IBM Transactions for Anti Money Laundering

GraphsTime seriesCommunity Data License Agreement – Sharing, Version 1.0Introduced 2023-06-22

Money laundering is a multi-billion dollar issue. Detection of laundering is very difficult. Most automated algorithms have a high false positive rate: legitimate transactions incorrectly flagged as laundering. The converse is also a major problem -- false negatives, i.e. undetected laundering transactions. Naturally, criminals work hard to cover their tracks.

Access to real financial transaction data is highly restricted -- for both proprietary and privacy reasons. Even when access is possible, it is problematic to provide a correct tag (laundering or legitimate) to each transaction -- as noted above. This synthetic transaction data from IBM avoids these problems.
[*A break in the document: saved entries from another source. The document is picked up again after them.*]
Definition gpu_demand (c : SchedulerConfig) (now : N) (workers : list WorkerInfo) (q : TaskQueueInner) (d : GpuDemand)
    : bool * bool * GpuDemand :=
  if negb (sc_preserve_gpu_for_gpu_tasks c) then (false, false, d)
  else
    let gpu_workers := List.filter (fun w => can_execute_gpu (wi_capabilities w)) workers in
    if is_empty gpu_workers then (false, false, d)
    else
      let probe_due := match gd_last_probe d with Some probe => GPU_PROBE_INTERVAL <=? now - probe | None => true end in
      let '(waiting, d) :=
        if probe_due then
          let found := any_queued (gpu_task_placeable gpu_workers) q in
          (found, {| gd_last_seen := if found then Some now else gd_last_seen d;
                     gd_last_probe := Some now; gd_last_waiting := found |})
        else (gd_last_waiting d, d) in
      let recent := match gd_last_seen d with Some seen => now - seen <? sc_gpu_demand_window c | None => false end in
      (waiting, recent || waiting, d).

(** The variables of the scan. *)
Record Pass := {
  ps_engine : Engine;
  ps_report : ScheduleReport;
  ps_placements : list (TaskId * nat);
  ps_demand : GpuDemand
}.

Definition count_of {A} (l : list A) : N := N.of_nat (length l).

(** The loop over the views of a page: whether the scan ends ([break 'scan]).
    [None] marks a panic of [place]. *)
Fixpoint scan_views (now max_batch : N) (views : list TaskView) (ps : Pass) : option (bool * Pass) :=
  match views with
  | [] => Some (false, ps)
  | v :: views =>
      let '(verdict, e) := place v (ps_engine ps) in
      match verdict with
      | None => None
      | Some (Placed idx) =>
          let ps := {| ps_engine := e; ps_report := ps_report ps; ps_placements := ps_placements ps ++ [(tv_task_id v, idx)];
                       ps_demand := if tv_requires_gpu v then note_gpu_demand now (ps_demand ps) else ps_demand ps |} in
          if (max_batch <=? count_of (ps_placements ps)) || (en_free_slots e =? 0) then Some (true, ps)
          else scan_views now max_batch views ps
      | Some (Skip reason) =>
          let ps := {| ps_engine := e;
                       ps_report := if count_of (sr_skipped (ps_report ps)) <? max_batch
                                    then push_skipped (tv_task_id v) reason (ps_report ps) else ps_report ps;
                       ps_placements := ps_placements ps; ps_demand := ps_demand ps |} in
          if en_free_slots e =? 0 then Some (true, ps) else scan_views now max_batch views ps
      | Some (Unfulfillable reason) =>
          scan_views now max_batch views
            {| ps_engine := e; ps_report := push_unfulfillable (tv_task_id v) reason (ps_report ps);
               ps_placements := ps_placements ps; ps_demand := ps_demand ps |}
      end
  end.

(** The page's views may show GPU work nobody knew of. *)
Definition notice_gpu (c : SchedulerConfig) (now : N) (workers : list WorkerInfo) (views : list TaskView) (ps : Pass) : Pass :=
  if negb (en_gpu_waiting (ps_engine ps)) && sc_preserve_gpu_for_gpu_tasks c
     && existsb (fun v => tv_requires_gpu v
                          && existsb (fun w => can_execute_gpu (wi_capabilities w) && view_fits v w) workers) views
  then {| ps_engine := note_gpu_waiting (ps_engine ps); ps_report := ps_report ps; ps_placements := ps_placements ps;
          ps_demand := note_gpu_demand now (ps_demand ps) |}
  else ps.

(** The scan: page [k] is read from the queue [pages k], which other handlers may
    have changed since the previous page.  [None] is a panic or running out of
    [fuel]; one unit per scanned task and one for the last page are enough. *)
Fixpoint scan_pages (fuel : nat) (c : SchedulerConfig) (now max_batch : N) (workers : list WorkerInfo)
    (pages : nat -> TaskQueueInner) (k : nat) (cursor : option QueueOrderKey) (scanned : N) (ps : Pass) : option Pass :=
  match fuel with
  | O => None
  | S fuel =>
      let page_limit := N.min SCAN_PAGE (N.max (sc_max_scan_per_pass c) 1 - scanned) in
      if page_limit =? 0 then Some ps
      else
        let '(views, next) := ready_views cursor page_limit (pages k) in
        match scan_views now max_batch views (notice_gpu c now workers views ps) with
        | None => None
        | Some (true, ps) => Some ps
        | Some (false, ps) =>
            match next with
            | Some key => scan_pages fuel c now max_batch workers pages (S k) (Some key) (scanned + count_of views) ps
            | None => Some ps
            end
        end
  end.

Definition scan_fuel (c : SchedulerConfig) : nat := S (N.to_nat (N.max (sc_max_scan_per_pass c) 1)).

(** [workers.sort_by_key(|w| w.worker_id)]. *)
Definition sorted_workers (ws : list WorkerInfo) : list WorkerInfo :=
  sort_by (fun a b => N.compare (wi_worker_id a) (wi_worker_id b)) ws.

Definition assignment_triples (e : Engine) (placements : list (TaskId * nat)) : list (TaskId * Uuid * N) :=
  omap (fun '(tid, idx) => (fun s => (tid, wi_worker_id (seat_worker s), wi_session_id (seat_worker s))) <$> en_seats e !! idx)
    placements.

(** [scheduled.remove(&task_id)] for each triple, over the map of the scheduled
    tasks (the last of several for one id). *)
Fixpoint take_scheduled (triples : list (TaskId * Uuid * N)) (scheduled : gmap TaskId Task) : list ScheduleAssignment :=
  match triples with
  | [] => []
  | (tid, w, s) :: triples =>
      match scheduled !! tid with
      | Some t => {| sa_task_id := tid; sa_worker_id := w; sa_session_id := s; sa_task := t |}
                  :: take_scheduled triples (delete tid scheduled)
      | None => take_scheduled triples scheduled
      end
  end.

Definition scheduled_map (l : list (TaskId * Uuid * Task)) : gmap TaskId Task :=
  foldl (fun m '(tid, _, t) => <[tid := t]> m) ∅ l.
The data provided here is based on a virtual world inhabited by individuals, companies, and banks. Individuals interact with other individuals and companies. Likewise, companies interact with other companies and with individuals. These interactions can take many forms, e.g. purchase of consumer goods and services, purchase orders for industrial supplies, payment of salaries, repayment of loans, and more. These financial transactions are generally conducted via banks, i.e. the payer and receiver both have accounts, with accounts taking multiple forms from checking to credit cards to bitcoin.

Some (small) fraction of the individuals and companies in the generator model engage in criminal behavior -- such as smuggling, illegal gambling, extortion, and more. Criminals obtain funds from these illicit activities, and then try to hide the source of these illicit funds via a series of financial transactions. Such financial transactions to hide illicit funds constitute laundering. Thus, the data available here is labelled and can be used for training and testing AML (Anti Money Laundering) models and for other purposes.

The data generator that created the data here not only models illicit activity, but also tracks funds derived from illicit activity through arbitrarily many transactions -- thus creating the ability to label laundering transactions many steps removed from their illicit source. With this foundation, it is straightforward for the generator to label individual transactions as laundering or legitimate.